*** Source material

(* ===== verification/RefCallbacksSpec.v ===== *)
(** * Correctness of callback refs: a cleanup that has ended is not run again, and runs for the ref that returned it *)
From S2P Require Import Prelude JsValue DomHost DomTree ComponentTree TreeTargets HydrationMarkers RefCallbacks.

(** ** Maps by SameValueZero *)

(** Values are the same key when they have the same canonical form. *)
Definition canon (v : value) : value :=
  match v with VNum n => VNum (normal n) | VSym i _ => VSym i "" | _ => v end.

Lemma strictEq_canon v w : v <> VNum NaN -> strictEq v w = bool_decide (canon v = canon w).
Proof.
  intros Hv.
  destruct v as [| |b|m|s|i s|z|r|r], w as [| |c|n|t|j t|z'|r'|r']; cbn -[normal];
    try (apply bool_decide_ext; split; congruence).
  assert (Hm : m <> NaN) by congruence. destruct m; [done|..]; apply bool_decide_ext; split; congruence.
Qed.

Lemma sameValueZero_canon v w : sameValueZero v w = bool_decide (canon v = canon w).
Proof.
  unfold sameValueZero. destruct (decide (v = VNum NaN)) as [->|Hv].
  - assert (strictEq (VNum NaN) w = false) as -> by (by destruct w). simpl. apply bool_decide_ext.
    split; [by intros [_ ->]|]. destruct w as [| | |n| | | | |]; try done. intros [= E].
    symmetry in E. apply normal_NaN in E as ->. done.
  - rewrite strictEq_canon by done. rewrite (bool_decide_eq_false_2 (_ /\ _)) by (by intros [? ?]). apply orb_false_r.
Qed.

Lemma mapGet_cons k0 h0 m k : mapGet ((k0, h0) :: m) k = if decide (canon k0 = canon k) then Some h0 else mapGet m k.
Proof. unfold mapGet. simpl. rewrite sameValueZero_canon. case_bool_decide as E; [by rewrite decide_True|by rewrite decide_False]. Qed.

Lemma mapGet_canon m k k' : canon k = canon k' -> mapGet m k = mapGet m k'.
Proof. intros E. induction m as [|[x h] m IH]; [done|]. by rewrite !mapGet_cons, IH, E. Qed.

Lemma mapDelete_get m k0 k :
  mapGet (mapDelete m k0) k = if decide (canon k0 = canon k) then None else mapGet m k.
Proof.
  induction m as [|[x h] m IH]; [by destruct (decide _)|]. unfold mapDelete in *. simpl. rewrite sameValueZero_canon.
  rewrite mapGet_cons. case_bool_decide as E; simpl.
  - rewrite IH. destruct (decide (canon k0 = canon k)); [done|]. by rewrite decide_False by congruence.
  - rewrite mapGet_cons, IH. destruct (decide (canon x = canon k)), (decide (canon k0 = canon k)); congruence.
Qed.

Lemma mapSet_get m k0 h k : mapGet (mapSet m k0 h) k = if decide (canon k0 = canon k) then Some h else mapGet m k.
Proof. unfold mapSet. rewrite mapGet_cons, mapDelete_get. by destruct (decide _). Qed.

(** ** The state of the handles *)

(** A metadata record with a handle has the handle's cleanup. *)
Definition payloadOk (s : refState) (p : metadataPayload) : Prop :=
  forall h, mp_refCleanupHandle p = Some h ->
    exists hp, cleanupReturnHandlePayloads s !! h = Some hp /\ mp_refCleanup p = Some (rh_cleanupReturn hp).

Record refsOk (s : refState) : Prop := {
  rs_next h hp : cleanupReturnHandlePayloads s !! h = Some hp -> (h < nextCleanupReturnHandleSequence s)%N;
  rs_consumed h : h ∈ consumedCleanupReturnHandles s -> is_Some (cleanupReturnHandlePayloads s !! h);
  rs_stored k h : mapGet (cleanupReturnHandlesByRefHandle s) k = Some h ->
    h ∉ consumedCleanupReturnHandles s
    /\ exists hp, cleanupReturnHandlePayloads s !! h = Some hp /\ canon (rh_refHandle hp) = canon k;
  rs_metadata id p : metadataRecordPayloads s !! id = Some p -> payloadOk s p;
  rs_snapshots id d a : rootCommitMetadataSnapshotPayloads s !! id = Some (d, a) -> forall p, p ∈ d ++ a -> payloadOk s p }.

(** Handles stay what they are, and stay consumed. *)
Record grows (s s' : refState) : Prop := {
  gr_payloads h hp : cleanupReturnHandlePayloads s !! h = Some hp -> cleanupReturnHandlePayloads s' !! h = Some hp;
  gr_consumed h : h ∈ consumedCleanupReturnHandles s -> h ∈ consumedCleanupReturnHandles s' }.

#[export] Instance grows_preorder : PreOrder grows.
Proof. split; [by split|]. intros s1 s2 s3 [A1 A2] [B1 B2]. split; auto. Qed.

Lemma payloadOk_grows s s' p : grows s s' -> payloadOk s p -> payloadOk s' p.
Proof. intros G H h Hh. destruct (H h Hh) as (hp & H1 & H2). exists hp. split; [by apply G|done]. Qed.

Lemma consumed_spec s h hp : refsOk s -> cleanupReturnHandlePayloads s !! h = Some hp ->
  let s' := markRefCleanupReturnHandleConsumed (Some h) s in
  refsOk s' /\ grows s s' /\ consumedCleanupReturnHandles s' = h :: consumedCleanupReturnHandles s
  /\ cleanupReturnHandlePayloads s' = cleanupReturnHandlePayloads s
  /\ forall k, mapGet (cleanupReturnHandlesByRefHandle s') k
       = if decide (mapGet (cleanupReturnHandlesByRefHandle s) k = Some h) then None
         else mapGet (cleanupReturnHandlesByRefHandle s) k.
Proof.
  intros [H1 H2 H3 H4 H5] Hhp s'.
  assert (Hget : forall k, mapGet (cleanupReturnHandlesByRefHandle s') k
       = if decide (mapGet (cleanupReturnHandlesByRefHandle s) k = Some h) then None
         else mapGet (cleanupReturnHandlesByRefHandle s) k).
  { intros k. unfold s', markRefCleanupReturnHandleConsumed. rewrite Hhp. cbn [cleanupReturnHandlesByRefHandle setHandles].
    assert (Hkey : mapGet (cleanupReturnHandlesByRefHandle s) k = Some h -> canon (rh_refHandle hp) = canon k).
    { intros E. destruct (H3 k h E) as [_ (hp' & E' & Hc)]. rewrite Hhp in E'. by injection E' as <-. }
    case_bool_decide as E.
    - rewrite mapDelete_get. destruct (decide (canon (rh_refHandle hp) = canon k)) as [Hc|Hc].
      + destruct (decide _) as [|Hn]; [done|].
        assert (Hsame : mapGet (cleanupReturnHandlesByRefHandle s) k = mapGet (cleanupReturnHandlesByRefHandle s) (rh_refHandle hp)).
        { by apply mapGet_canon. }
        congruence.
      + destruct (decide _) as [Hs|]; [|done]. by apply Hkey in Hs.
    - destruct (decide _) as [Hs|]; [|done]. exfalso. apply E. pose proof (Hkey Hs) as Hc. rewrite <- Hs.
      by apply mapGet_canon. }
  assert (Hfields : cleanupReturnHandlePayloads s' = cleanupReturnHandlePayloads s
    /\ consumedCleanupReturnHandles s' = h :: consumedCleanupReturnHandles s
    /\ nextCleanupReturnHandleSequence s' = nextCleanupReturnHandleSequence s
    /\ metadataRecordPayloads s' = metadataRecordPayloads s
    /\ rootCommitMetadataSnapshotPayloads s' = rootCommitMetadataSnapshotPayloads s) by done.
  clearbody s'. destruct Hfields as (E1 & E2 & E3 & E4 & E5).
  assert (G : grows s s') by (split; [by rewrite E1|rewrite E2; by right]).
  split_and!; [|done..]. split.
  - intros h' hp'. rewrite E1, E3. apply H1.
  - intros h'. rewrite E1, E2. intros [->|Hh]%elem_of_cons; [by exists hp|by apply H2].
  - intros k h' Hk. rewrite Hget in Hk. destruct (decide _) as [|Hn]; [done|]. destruct (H3 k h' Hk) as [Hc Hp].
    rewrite E1, E2. split; [|done]. intros [->|?]%elem_of_cons; [by apply Hn|done].
  - intros id p. rewrite E4. intros Hp. eapply payloadOk_grows; [done|by eapply H4].
  - intros id d a. rewrite E5. intros Hp p Hin. eapply payloadOk_grows; [done|by eapply H5].
Qed.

******

Exercise description
Write out, from the lines above, only those from the line with "s) by done." to the line with "split_and!; [|done..]. split.", exactly as given, including the first and the last.

Answer box
    /\ rootCommitMetadataSnapshotPayloads s' = rootCommitMetadataSnapshotPayloads s) by done.
  clearbody s'. destruct Hfields as (E1 & E2 & E3 & E4 & E5).
  assert (G : grows s s') by (split; [by rewrite E1|rewrite E2; by right]).
  split_and!; [|done..]. split.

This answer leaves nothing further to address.